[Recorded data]
=== Section Start ===

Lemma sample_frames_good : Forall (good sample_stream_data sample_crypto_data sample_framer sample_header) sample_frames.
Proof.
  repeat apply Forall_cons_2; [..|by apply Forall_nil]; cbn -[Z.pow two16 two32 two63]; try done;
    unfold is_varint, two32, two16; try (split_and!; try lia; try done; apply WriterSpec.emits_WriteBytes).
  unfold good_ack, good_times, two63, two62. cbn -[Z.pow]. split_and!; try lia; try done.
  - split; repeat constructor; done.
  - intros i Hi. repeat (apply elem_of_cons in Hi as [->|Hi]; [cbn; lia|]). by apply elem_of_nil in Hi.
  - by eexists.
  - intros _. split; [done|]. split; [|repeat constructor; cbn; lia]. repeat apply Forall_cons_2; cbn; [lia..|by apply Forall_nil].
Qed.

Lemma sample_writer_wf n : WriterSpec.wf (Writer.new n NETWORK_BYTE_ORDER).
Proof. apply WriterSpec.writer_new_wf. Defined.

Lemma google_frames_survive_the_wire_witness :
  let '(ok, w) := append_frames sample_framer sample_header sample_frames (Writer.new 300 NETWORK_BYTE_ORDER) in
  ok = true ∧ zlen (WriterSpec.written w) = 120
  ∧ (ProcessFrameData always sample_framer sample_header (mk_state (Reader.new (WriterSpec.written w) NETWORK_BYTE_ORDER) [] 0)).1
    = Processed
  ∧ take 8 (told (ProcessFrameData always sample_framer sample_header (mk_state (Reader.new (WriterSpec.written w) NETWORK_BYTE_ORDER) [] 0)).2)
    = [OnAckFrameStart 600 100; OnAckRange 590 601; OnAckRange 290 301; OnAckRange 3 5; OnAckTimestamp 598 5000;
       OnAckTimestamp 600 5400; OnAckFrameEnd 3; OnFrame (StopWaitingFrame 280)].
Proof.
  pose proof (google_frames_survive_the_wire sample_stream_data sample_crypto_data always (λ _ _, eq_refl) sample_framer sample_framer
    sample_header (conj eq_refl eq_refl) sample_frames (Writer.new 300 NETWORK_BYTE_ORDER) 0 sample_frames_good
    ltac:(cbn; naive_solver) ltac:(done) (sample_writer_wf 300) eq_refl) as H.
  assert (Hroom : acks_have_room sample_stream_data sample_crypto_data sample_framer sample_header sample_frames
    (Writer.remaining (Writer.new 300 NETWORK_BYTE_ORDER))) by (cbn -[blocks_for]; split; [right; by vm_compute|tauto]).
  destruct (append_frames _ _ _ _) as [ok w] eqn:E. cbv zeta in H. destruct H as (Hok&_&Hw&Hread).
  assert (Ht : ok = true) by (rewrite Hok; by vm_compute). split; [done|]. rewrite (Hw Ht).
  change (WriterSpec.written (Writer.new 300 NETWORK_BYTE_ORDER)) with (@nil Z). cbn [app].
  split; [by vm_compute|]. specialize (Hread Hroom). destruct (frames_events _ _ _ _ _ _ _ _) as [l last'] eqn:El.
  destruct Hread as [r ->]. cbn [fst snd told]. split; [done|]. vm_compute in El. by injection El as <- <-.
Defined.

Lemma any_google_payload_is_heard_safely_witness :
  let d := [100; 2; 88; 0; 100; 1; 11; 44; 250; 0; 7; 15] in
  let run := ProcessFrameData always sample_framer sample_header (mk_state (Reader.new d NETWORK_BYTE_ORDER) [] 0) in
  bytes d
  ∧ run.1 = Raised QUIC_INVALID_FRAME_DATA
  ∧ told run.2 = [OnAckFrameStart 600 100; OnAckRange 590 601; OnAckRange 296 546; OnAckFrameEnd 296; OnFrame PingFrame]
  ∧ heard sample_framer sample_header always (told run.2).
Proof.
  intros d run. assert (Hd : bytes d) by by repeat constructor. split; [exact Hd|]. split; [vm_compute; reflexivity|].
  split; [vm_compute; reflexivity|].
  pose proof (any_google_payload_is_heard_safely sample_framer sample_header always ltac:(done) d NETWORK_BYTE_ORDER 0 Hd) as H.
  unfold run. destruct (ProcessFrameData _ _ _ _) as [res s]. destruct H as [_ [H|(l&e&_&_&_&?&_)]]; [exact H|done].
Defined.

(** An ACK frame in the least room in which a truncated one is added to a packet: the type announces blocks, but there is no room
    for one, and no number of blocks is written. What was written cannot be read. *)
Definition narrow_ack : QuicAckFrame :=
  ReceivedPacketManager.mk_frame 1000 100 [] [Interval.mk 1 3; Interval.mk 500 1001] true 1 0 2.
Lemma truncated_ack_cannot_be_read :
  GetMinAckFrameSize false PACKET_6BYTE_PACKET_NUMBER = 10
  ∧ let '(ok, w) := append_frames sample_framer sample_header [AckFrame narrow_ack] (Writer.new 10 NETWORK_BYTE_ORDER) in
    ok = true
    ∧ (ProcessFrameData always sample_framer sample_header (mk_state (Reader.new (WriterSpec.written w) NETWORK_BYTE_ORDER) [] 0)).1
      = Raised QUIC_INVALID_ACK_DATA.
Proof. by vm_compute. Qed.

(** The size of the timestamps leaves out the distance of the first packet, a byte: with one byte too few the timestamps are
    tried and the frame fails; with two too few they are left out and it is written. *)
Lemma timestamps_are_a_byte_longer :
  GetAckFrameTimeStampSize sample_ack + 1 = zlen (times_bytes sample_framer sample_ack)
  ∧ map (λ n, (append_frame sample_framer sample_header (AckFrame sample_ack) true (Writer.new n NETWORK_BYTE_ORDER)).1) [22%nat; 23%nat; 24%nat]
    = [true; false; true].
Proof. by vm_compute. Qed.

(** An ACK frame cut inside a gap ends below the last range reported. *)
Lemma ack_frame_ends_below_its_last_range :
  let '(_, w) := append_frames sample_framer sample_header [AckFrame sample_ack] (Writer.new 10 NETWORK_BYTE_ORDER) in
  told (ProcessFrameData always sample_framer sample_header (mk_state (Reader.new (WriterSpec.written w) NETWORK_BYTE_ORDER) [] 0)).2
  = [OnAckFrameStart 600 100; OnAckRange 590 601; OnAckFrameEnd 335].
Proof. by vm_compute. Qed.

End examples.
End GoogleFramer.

=== Section End ===

Work order
Filter the entries above and copy only the lines that hold "OnAckRange".

Written solution
    = [OnAckFrameStart 600 100; OnAckRange 590 601; OnAckRange 290 301; OnAckRange 3 5; OnAckTimestamp 598 5000;
  ∧ told run.2 = [OnAckFrameStart 600 100; OnAckRange 590 601; OnAckRange 296 546; OnAckFrameEnd 296; OnFrame PingFrame]
  = [OnAckFrameStart 600 100; OnAckRange 590 601; OnAckFrameEnd 335].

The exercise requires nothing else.